These thinkers, as we say, evidently grasped, and to this
extent, two of the causes which we distinguished in our work on
nature-the matter and the source of the movement-vaguely, however, and
with no clearness, but as untrained men behave in fights; for they
go round their opponents and often strike fine blows, but they do
not fight on scientific principles, and so too these thinkers do not
seem to know what they say; for it is evident that, as a rule, they
make no use of their causes except to a small extent. For Anaxagoras
uses reason as a deus ex machina for the making of the world, and when
he is at a loss to tell from what cause something necessarily is, then
he drags reason in, but in all other cases ascribes events to anything
rather than to reason.
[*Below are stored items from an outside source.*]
(* ===== verification/Locked.v ===== *)
(** * The Locked wrapper (src/src/allocator.rs)

    The allocators are shared through [Locked], a newtype around [spin::Mutex] on which
    [GlobalAlloc] is implemented: every call takes the lock, works on the wrapped
    allocator and releases the lock when the guard is dropped.  Wrapping an allocator
    that fulfils the contract gives one that fulfils it again, so that a call never
    finds the lock taken by an earlier one. *)

From stdpp Require Import prelude gmap strings.
From S2P Require Import Prelude Layout Memory GlobalAlloc AsyncLib.

Record Locked `{AsyncLib} (A : Type) := mkLocked { inner : A; lock_state : Mutex }.
Arguments mkLocked {_ A}.
Arguments inner {_ A}.
Arguments lock_state {_ A}.

Section operations.
Context `{AsyncLib} {A : Type}.
Implicit Types (self : Locked A) (m : mem).

Definition Locked_new (a : A) : Locked A := {| inner := a; lock_state := mutex_new |}.

(** [Locked::lock]: the value behind the guard, and the wrapper while it is held. *)
Definition lock self : outcome (A * Locked A) :=
  x ← mutex_lock (lock_state self); Done (inner self, mkLocked (inner self) x).

(** The end of the guard's life, which may have changed the value. *)
Definition drop_guard (a : A) self : Locked A := mkLocked a (mutex_unlock (lock_state self)).

(** [self.lock()] at the start of a method and the drop of the guard at its end. *)
Definition with_lock {R} (f : A → mem → outcome (R * A * mem)) self m
    : outcome (R * Locked A * mem) :=
  '(a, held) ← lock self;
  '(r, a', m') ← f a m;
  Done (r, drop_guard a' held, m').

Context `{AllocOps A}.

(** [impl GlobalAlloc for Locked<A>] *)
Global Instance locked_ops : AllocOps (Locked A) := {|
  op_alloc layout := with_lock (op_alloc layout);
  op_dealloc ptr layout self m :=
    '(_, self', m') ← with_lock (λ a m, '(a', m') ← op_dealloc ptr layout a m;
                                        Done ((), a', m')) self m;
    Done (self', m');
|}.

End operations.

Section proofs.
Context `{AsyncLaws} {A : Type}.
Implicit Types (self : Locked A) (m : mem).

Definition free_lock self : Prop := locked (lock_state self) = false.

Lemma Locked_new_free (a : A) : free_lock (Locked_new a).
Proof. apply mutex_new_spec. Qed.

(** On a free lock the call runs and leaves the lock free; on a held one it spins. *)
Lemma with_lock_free {R} (f : A → mem → outcome (R * A * mem)) self m r a m' :
  free_lock self → f (inner self) m = Done (r, a, m') →
  ∃ self', with_lock f self m = Done (r, self', m') ∧ inner self' = a ∧ free_lock self'.
Proof.
  intros Hl Hf. pose proof (mutex_lock_spec (lock_state self)) as Hx. rewrite Hl in Hx.
  destruct Hx as (x & E & _). unfold with_lock, lock. run E. run Hf.
  eexists. split_and!; [done|done|apply mutex_unlock_spec].
Qed.

Lemma with_lock_held {R} (f : A → mem → outcome (R * A * mem)) self m :
  locked (lock_state self) = true → with_lock f self m = Diverged.
Proof.
  intros Hl. pose proof (mutex_lock_spec (lock_state self)) as Hx. rewrite Hl in Hx.
  unfold with_lock, lock. by rewrite Hx.
Qed.

(** The wrapped allocator fulfils the contract of the allocator. *)
Global Program Instance locked_spec `{AllocSpec A} : AllocSpec (Locked A) := {|
  as_inv hs he live self m := free_lock self ∧ as_inv hs he live (inner self) m;
  as_admits := as_admits (A := A);
|}.
Next Obligation. intros ?? hs he a m l1 l2 Hp [? Hi]. split; [done|by eapply as_perm]. Qed.
Next Obligation. intros ?? hs he live a m [_ Hi]. by eapply as_sound. Qed.
Next Obligation. intros ?? hs he live a m [_ Hi]. by eapply as_mapped. Qed.
Next Obligation.
  intros ?? hs he live self m l [Hl Hi] Hadm. simpl.
  destruct (as_alloc _ _ _ _ _ _ Hi Hadm) as (p & a & m' & E & Hp & Hinv).
  destruct (with_lock_free _ _ _ _ _ _ Hl E) as (self' & E' & <- & Hl').
  exists p, self', m'. split_and!; [done..|]. by case_decide.
Qed.
Next Obligation.
  intros ?? hs he live self m b [Hl Hi]. simpl.
  destruct (as_dealloc _ _ _ _ _ _ Hi) as (a & m' & E & Hp & Hinv).
  destruct (with_lock_free (λ a m, '(a', m') ← op_dealloc (b_ptr b) (b_layout b) a m;
    Done ((), a', m')) self m () a m' Hl) as (self' & E' & <- & Hl'); [by rewrite E|].
  rewrite E'. exists self', m'. by split_and!.
Qed.
Next Obligation.
  intros ?? hs he live self m m' b [? Hi] ??. split; [done|by eapply as_write].
Qed.

End proofs.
And Empedocles, though he uses the causes to
a greater extent than this, neither does so sufficiently nor attains
consistency in their use. At least, in many cases he makes love
segregate things, and strife aggregate them. For whenever the universe
is dissolved into its elements by strife, fire is aggregated into one,
and so is each of the other elements; but whenever again under the
influence of love they come together into one, the parts must again be
segregated out of each element.
Empedocles, then, in contrast with his precessors, was the first
to introduce the dividing of this cause, not positing one source of
movement, but different and contrary sources. Again, he was the
first to speak of four material elements; yet he does not use four,
but treats them as two only; he treats fire by itself, and its
opposite-earth, air, and water-as one kind of thing.